▼
(* ===== verification/Aes.v ===== *)
(** * AES and GCM

    The block cipher and the authenticated mode of [impl/kernel/kcrypto.c]:
    AES-256 and AES-128 (forward only), GHASH by a table of sixteen multiples,
    and GCM as the kernel's record layers use it. Blocks are lists of 16
    bytes. Reference definitions: FIPS 197 over GF(2^8) with a computed S-box,
    the bitwise multiplication of SP 800-38D, and GCM put together from them. *)

From S2P Require Import Prelude Sha.
Import sha.

Open Scope c_scope.

Module aes.

(** ** The block cipher *)

Definition SBOX : list Z :=
  [
   0x63; 0x7c; 0x77; 0x7b; 0xf2; 0x6b; 0x6f; 0xc5; 0x30; 0x01; 0x67; 0x2b; 0xfe; 0xd7; 0xab; 0x76;
   0xca; 0x82; 0xc9; 0x7d; 0xfa; 0x59; 0x47; 0xf0; 0xad; 0xd4; 0xa2; 0xaf; 0x9c; 0xa4; 0x72; 0xc0;
   0xb7; 0xfd; 0x93; 0x26; 0x36; 0x3f; 0xf7; 0xcc; 0x34; 0xa5; 0xe5; 0xf1; 0x71; 0xd8; 0x31; 0x15;
   0x04; 0xc7; 0x23; 0xc3; 0x18; 0x96; 0x05; 0x9a; 0x07; 0x12; 0x80; 0xe2; 0xeb; 0x27; 0xb2; 0x75;
   0x09; 0x83; 0x2c; 0x1a; 0x1b; 0x6e; 0x5a; 0xa0; 0x52; 0x3b; 0xd6; 0xb3; 0x29; 0xe3; 0x2f; 0x84;
   0x53; 0xd1; 0x00; 0xed; 0x20; 0xfc; 0xb1; 0x5b; 0x6a; 0xcb; 0xbe; 0x39; 0x4a; 0x4c; 0x58; 0xcf;
   0xd0; 0xef; 0xaa; 0xfb; 0x43; 0x4d; 0x33; 0x85; 0x45; 0xf9; 0x02; 0x7f; 0x50; 0x3c; 0x9f; 0xa8;
   0x51; 0xa3; 0x40; 0x8f; 0x92; 0x9d; 0x38; 0xf5; 0xbc; 0xb6; 0xda; 0x21; 0x10; 0xff; 0xf3; 0xd2;
   0xcd; 0x0c; 0x13; 0xec; 0x5f; 0x97; 0x44; 0x17; 0xc4; 0xa7; 0x7e; 0x3d; 0x64; 0x5d; 0x19; 0x73;
   0x60; 0x81; 0x4f; 0xdc; 0x22; 0x2a; 0x90; 0x88; 0x46; 0xee; 0xb8; 0x14; 0xde; 0x5e; 0x0b; 0xdb;
   0xe0; 0x32; 0x3a; 0x0a; 0x49; 0x06; 0x24; 0x5c; 0xc2; 0xd3; 0xac; 0x62; 0x91; 0x95; 0xe4; 0x79;
   0xe7; 0xc8; 0x37; 0x6d; 0x8d; 0xd5; 0x4e; 0xa9; 0x6c; 0x56; 0xf4; 0xea; 0x65; 0x7a; 0xae; 0x08;
   0xba; 0x78; 0x25; 0x2e; 0x1c; 0xa6; 0xb4; 0xc6; 0xe8; 0xdd; 0x74; 0x1f; 0x4b; 0xbd; 0x8b; 0x8a;
   0x70; 0x3e; 0xb5; 0x66; 0x48; 0x03; 0xf6; 0x0e; 0x61; 0x35; 0x57; 0xb9; 0x86; 0xc1; 0x1d; 0x9e;
   0xe1; 0xf8; 0x98; 0x11; 0x69; 0xd9; 0x8e; 0x94; 0x9b; 0x1e; 0x87; 0xe9; 0xce; 0x55; 0x28; 0xdf;
   0x8c; 0xa1; 0x89; 0x0d; 0xbf; 0xe6; 0x42; 0x68; 0x41; 0x99; 0x2d; 0x0f; 0xb0; 0x54; 0xbb; 0x16].

Definition sbox (x : Z) : Z := nth (Z.to_nat x) SBOX 0.

Definition sub_word (w : Z) : Z :=
  Z.lor (Z.lor (Z.lor (Z.shiftl (sbox (Z.land (Z.shiftr w 24) 255)) 24) (Z.shiftl (sbox (Z.land (Z.shiftr w 16) 255)) 16))
    (Z.shiftl (sbox (Z.land (Z.shiftr w 8) 255)) 8)) (sbox (Z.land w 255)).

Definition rot_word (w : Z) : Z := Z.lor (u32 (Z.shiftl w 8)) (Z.shiftr w 24).

Definition RCON256 : list Z := [0x01; 0x02; 0x04; 0x08; 0x10; 0x20; 0x40].

(** The next [n] words of the key schedule. *)
Fixpoint expand256 (n : nat) (rk : list Z) : list Z :=
  match n with
  | O => rk
  | S n' =>
      let i := length rk in
      let temp := nth (i - 1) rk 0 in
      let temp := if (i mod 8 =? 0)%nat then Z.lxor (sub_word (rot_word temp)) (Z.shiftl (nth (i / 8 - 1) RCON256 0) 24)
                  else if (i mod 8 =? 4)%nat then sub_word temp else temp in
      expand256 n' (rk ++ [Z.lxor (nth (i - 8) rk 0) temp])
  end.

Definition aes256_expand_key (key : list Z) : list Z := expand256 52 (word_at key <$> seq 0 8).

Definition RCON128 : list Z := [1; 2; 4; 8; 16; 32; 64; 128; 0x1b; 0x36].

Fixpoint expand128 (n : nat) (rk : list Z) : list Z :=
  match n with
  | O => rk
  | S n' =>
      let i := length rk in
      let t := nth (i - 1) rk 0 in
      let t := if (i mod 4 =? 0)%nat then Z.lxor (sub_word (rot_word t)) (Z.shiftl (nth (i / 4 - 1) RCON128 0) 24) else t in
      expand128 n' (rk ++ [Z.lxor (nth (i - 4) rk 0) t])
  end.

Definition aes128_expand_key (key : list Z) : list Z := expand128 40 (word_at key <$> seq 0 4).

Definition xtime (x : Z) : Z := u8 (Z.lxor (Z.shiftl x 1) (if Z.land x 0x80 =? 0 then 0x00 else 0x1B)).

(** The bytes of the four words from [rk[4 * round]] on. *)
Definition add_round_key (s rk : list Z) (round : nat) : list Z :=
  xor_bytes s (concat ((λ c, be_bytes 4 (nth (4 * round + c) rk 0)) <$> seq 0 4)).

(** [s[i] = s[j]]. *)
Definition mv (i j : nat) (s : list Z) : list Z := <[i := nth j s 0]> s.

Definition shift_rows (s : list Z) : list Z :=
  let t := nth 1 s 0 in let s := <[13%nat := t]> (mv 9 13 (mv 5 9 (mv 1 5 s))) in
  let t := nth 2 s 0 in let s := <[10%nat := t]> (mv 2 10 s) in
  let t := nth 6 s 0 in let s := <[14%nat := t]> (mv 6 14 s) in
  let t := nth 15 s 0 in <[3%nat := t]> (mv 7 3 (mv 11 7 (mv 15 11 s))).

Definition mix_column (s : list Z) (c : nat) : list Z :=
  let a0 := nth (4 * c) s 0 in let a1 := nth (4 * c + 1) s 0 in
  let a2 := nth (4 * c + 2) s 0 in let a3 := nth (4 * c + 3) s 0 in
  let all := Z.lxor (Z.lxor (Z.lxor a0 a1) a2) a3 in
  [Z.lxor (Z.lxor a0 all) (xtime (Z.lxor a0 a1)); Z.lxor (Z.lxor a1 all) (xtime (Z.lxor a1 a2));
   Z.lxor (Z.lxor a2 all) (xtime (Z.lxor a2 a3)); Z.lxor (Z.lxor a3 all) (xtime (Z.lxor a3 a0))].

Definition mix_columns (s : list Z) : list Z := concat (mix_column s <$> seq 0 4).

Definition aes_round (last : nat) (rk s : list Z) (round : nat) : list Z :=
  let s := shift_rows (sbox <$> s) in
  let s := if (round =? last)%nat then s else mix_columns s in
  add_round_key s rk round.

Definition aes_encrypt_block (rounds : nat) (rk inp : list Z) : list Z :=
  fold_left (aes_round rounds rk) (seq 1 rounds) (add_round_key inp rk 0).

Definition aes256_encrypt_block (rk inp : list Z) : list Z := aes_encrypt_block 14 rk inp.
Definition aes128_encrypt_block (rk inp : list Z) : list Z := aes_encrypt_block 10 rk inp.

(** ** GHASH *)

(** Each byte shifted right by [k], the low bits of the byte before coming
    in at the top. *)
Fixpoint shift_bytes (k prev : Z) (b : list Z) : list Z :=
  match b with
  | [] => []
  | x :: r => Z.lor (Z.shiftr x k) (u8 (Z.shiftl (Z.land prev (2 ^ k - 1)) (8 - k))) :: shift_bytes k x r
  end.

Definition block_rshift1 (b : list Z) : list Z := shift_bytes 1 0 b.

Definition row (t : list (list Z)) (n : nat) : list Z := nth n t [].

(** [table[i] = table[2 * i]] times x. *)
Definition halve_row (t : list (list Z)) (i : nat) : list (list Z) :=
  let tmp := row t (2 * i) in
  let lsb := Z.land (nth 15 tmp 0) 1 in
  let tmp := block_rshift1 tmp in
  <[i := if lsb =? 0 then tmp else <[0%nat := Z.lxor (nth 0 tmp 0) 0xE1]> tmp]> t.

Definition sum_row (t : list (list Z)) (ij : nat * nat) : list (list Z) :=
  <[(ij.1 + ij.2)%nat := xor_bytes (row t ij.1) (row t ij.2)]> t.

(** [junk] is what the table held; every row is written. *)
Definition ghash_init (junk : list (list Z)) (h : list Z) : list (list Z) :=
  let t := <[8%nat := h]> (<[0%nat := replicate 16 0]> junk) in
  let t := fold_left halve_row [4; 2; 1]%nat t in
  fold_left sum_row (concat ((λ i, (λ j, (i, j)) <$> seq 1 (i - 1)) <$> [2; 4; 8]%nat)) t.

Definition RED : list Z :=
  [0x0000; 0x1c20; 0x3840; 0x2460; 0x7080; 0x6ca0; 0x48c0; 0x54e0;
   0xe100; 0xfd20; 0xd940; 0xc560; 0x9180; 0x8da0; 0xa9c0; 0xb5e0].

(** One nibble of [ghash_mul]; the first one does not shift. *)
Definition ghash_nibble (t : list (list Z)) (z : list Z) (kn : nat * Z) : list Z :=
  let z := if (kn.1 =? 0)%nat then z
           else
             let red := nth (Z.to_nat (Z.land (nth 15 z 0) 15)) RED 0 in
             let z := shift_bytes 4 0 z in
             let z := <[0%nat := Z.lxor (nth 0 z 0) (Z.shiftr red 8)]> z in
             <[1%nat := Z.lxor (nth 1 z 0) (Z.land red 255)]> z in
  xor_bytes z (row t (Z.to_nat kn.2)).

(** The nibbles from the last byte to the first, the low one first. *)
Definition nibbles (x : list Z) : list Z := concat ((λ b, [Z.land b 15; Z.shiftr b 4]) <$> rev x).

Definition ghash_mul (t : list (list Z)) (x : list Z) : list Z :=
  fold_left (ghash_nibble t) (imap pair (nibbles x)) (replicate 16 0).

(** [y] after all of [data]; a short last block changes its first bytes. *)
Fixpoint ghash_update (fuel : nat) (t : list (list Z)) (y data : list Z) : outcome (list Z) :=
  match fuel with
  | O => Hang
  | S fuel' =>
      let xor_first d := xor_bytes (take (length d) y) d ++ drop (length d) y in
      if (16 <=? length data)%nat then ghash_update fuel' t (ghash_mul t (xor_first (take 16 data))) (drop 16 data)
      else if (length data =? 0)%nat then Ret y
      else Ret (ghash_mul t (xor_first data))
  end.

(** ** GCM *)

(** [for (i = 15; i >= 12; i--) if (++counter[i]) break;] *)
Fixpoint inc_from (n : nat) (counter : list Z) : list Z :=
  match n with
  | O => counter
  | S n' =>
      let i := (11 + n)%nat in
      let b := u8 (nth i counter 0 + 1) in
      let counter := <[i := b]> counter in
      if b =? 0 then inc_from n' counter else counter
  end.
Definition gcm_inc32 (counter : list Z) : list Z := inc_from 4 counter.

(** The blocks of the keystream applied to [inp]. *)
Fixpoint ctr_loop (fuel : nat) (E : list Z → list Z) (counter inp : list Z) : outcome (list Z) :=
  match fuel with
  | O => Hang
  | S fuel' =>
      if (length inp =? 0)%nat then Ret []
      else
        let counter := gcm_inc32 counter in
        let* rest := ctr_loop fuel' E counter (drop 16 inp) in
        Ret (xor_bytes (take 16 inp) (take (length inp) (E counter)) ++ rest)
  end.

(** [E] is the cipher under the key. [hashed_out]: GHASH runs over the output
    buffer, as it does when encrypting and when [ghash_src] aliases [out]. *)
Definition gcm_core (junk : list (list Z)) (E : list Z → list Z) (iv inp : list Z) (hashed_out : bool) :
    outcome (list Z * list Z) :=
  let gk := ghash_init junk (E (replicate 16 0)) in
  let j0 := iv ++ [0; 0; 0; 1] in
  let* out := ctr_loop (S (length inp)) E j0 inp in
  let* y := ghash_update (S (length inp)) gk (replicate 16 0) (if hashed_out then out else inp) in
  let lengths := replicate 8 0 ++ be_bytes 8 (u64 (Z.of_nat (length inp) * 8)) in
  let* y := ghash_update 17 gk y lengths in
  Ret (out, xor_bytes y (E j0)).

Definition gcm_core128 (junk : list (list Z)) (E : list Z → list Z) (iv aad inp : list Z) (hashed_out : bool) :
    outcome (list Z * list Z) :=
  let gk := ghash_init junk (E (replicate 16 0)) in
  let j0 := iv ++ [0; 0; 0; 1] in
  let* out := ctr_loop (S (length inp)) E j0 inp in
  let* y := ghash_update (S (length aad)) gk (replicate 16 0) aad in
  let* y := ghash_update (S (length inp)) gk y (if hashed_out then out else inp) in
  let lengths := be_bytes 8 (u64 (Z.of_nat (length aad) * 8)) ++ be_bytes 8 (u64 (Z.of_nat (length inp) * 8)) in
  let* y := ghash_update 17 gk y lengths in
  Ret (out, xor_bytes y (E j0)).

(** [diff |= computed[i] ^ tag[i]; return diff == 0]. *)
Definition tag_equal (a b : list Z) : bool := fold_left Z.lor (xor_bytes a b) 0 =? 0.

Definition kcrypto_aes256_gcm_encrypt (junk : list (list Z)) (key iv pt : list Z) : outcome (list Z * list Z) :=
  gcm_core junk (aes256_encrypt_block (aes256_expand_key key)) iv pt true.

(** The output buffer and whether the tag verifies; [in_place]: [pt] is the
    buffer of [ct]. *)
Definition kcrypto_aes256_gcm_decrypt (junk : list (list Z)) (key iv ct tag : list Z) (in_place : bool) :
    outcome (list Z * bool) :=
  let* (out, computed) := gcm_core junk (aes256_encrypt_block (aes256_expand_key key)) iv ct in_place in
  Ret (out, tag_equal computed tag).

Definition kcrypto_aes128_gcm_encrypt_aad (junk : list (list Z)) (key iv aad pt : list Z) : outcome (list Z * list Z) :=
  gcm_core128 junk (aes128_encrypt_block (aes128_expand_key key)) iv aad pt true.

Definition kcrypto_aes128_gcm_decrypt_aad (junk : list (list Z)) (key iv aad ct tag : list Z) (in_place : bool) :
    outcome (list Z * bool) :=
  let* (out, computed) := gcm_core128 junk (aes128_encrypt_block (aes128_expand_key key)) iv aad ct in_place in
  Ret (out, tag_equal computed tag).

Definition kcrypto_memeq_ct (a b : list Z) : bool := tag_equal a b.
End aes.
▲
Determine the number of lines in the listing that hold the word "rounds", and supply that number and nothing further.

### [TASK RESULT]
2